In the listing below, find every line with the string "ZeroDivisionError" and pull it out.

==========

(** * Geospatial_utilities: a shallow embedding of geospatial_utilities.py

    Coordinates, resolutions and the values stored in rasters are modelled
    as exact rationals [Q]; pixel values additionally carry NaN.  The Lee
    filter's arithmetic, done by numpy and scipy on float64 buffers, is
    modelled in IEEE 754 binary64 ([spec_float]), with numpy's summation
    order and scipy's conversion of the result to the raster's dtype.
    Python's exceptions are an explicit error type.  The raster source
    (rasterio), the projection (pyproj) and the resampling transform
    (calculate_default_transform) are external capabilities: they are
    Section variables, so every theorem holds for every implementation of
    them. *)

From Stdlib Require Import QArith Qround ZArith List String Bool Lia.
From Stdlib Require Import Floats.SpecFloat.
Import ListNotations.
Open Scope Q_scope.

(** ** Python runtime pieces *)

(** The exceptions that matter to the module. *)
Inductive exn : Type :=
| IndexError
| ValueError
| UnboundLocalError
| ZeroDivisionError
| TransformNotInvertibleError
| OtherError (name : string).

Inductive result (A : Type) : Type :=
| Ok (a : A)
| Err (e : exn).
Arguments Ok {A} a.
Arguments Err {A} e.

Definition bind {A B} (m : result A) (k : A -> result B) : result B :=
  match m with
  | Ok a => k a
  | Err e => Err e
  end.

Notation "x <- m ;; k" := (bind m (fun x => k))
  (at level 61, m at next level, right associativity).

(** [int(x)] on a float: truncation toward zero. *)
Definition py_int (q : Q) : Z := Z.quot (Qnum q) (Zpos (Qden q)).

(** Python's [/] on floats: [ZeroDivisionError] on a zero divisor. *)
Definition py_div (x y : Q) : result Q :=
  if Qeq_bool y 0 then Err ZeroDivisionError else Ok (x / y).

(** ** get_utm_zone (lines 78-91) *)
Definition get_utm_zone (longitude : Q) : Z :=
  let zone_number := (py_int ((longitude + 180) / 6) + 1)%Z in
  if (zone_number >? 60)%Z then 1%Z else zone_number.

(** ** get_epsg_code (lines 93-108)
    Neither branch taken: [epsg_code] is unbound at [return epsg_code]. *)
Definition get_epsg_code (utm_zone : Z) (hemisphere : string) : result Z :=
  if String.eqb hemisphere "N" then Ok (32600 + utm_zone)%Z
  else if String.eqb hemisphere "S" then Ok (32700 + utm_zone)%Z
  else Err UnboundLocalError.

(** [hemisphere = 'N' if coordinate[0] >= 0 else 'S'] (line 32). *)
Definition hemisphere_of (latitude : Q) : string :=
  if Qle_bool 0 latitude then "N" else "S".

(** ** Helper lemmas on [int()] *)

Lemma py_int_nonneg_floor (q : Q) : 0 <= q -> py_int q = Qfloor q.
Proof.
  destruct q as [n d]. unfold py_int, Qfloor, Qle. simpl. intros H.
  apply Z.quot_div_nonneg; lia.
Qed.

==========

## [Answer box]
| ZeroDivisionError
(** Python's [/] on floats: [ZeroDivisionError] on a zero divisor. *)
  if Qeq_bool y 0 then Err ZeroDivisionError else Ok (x / y).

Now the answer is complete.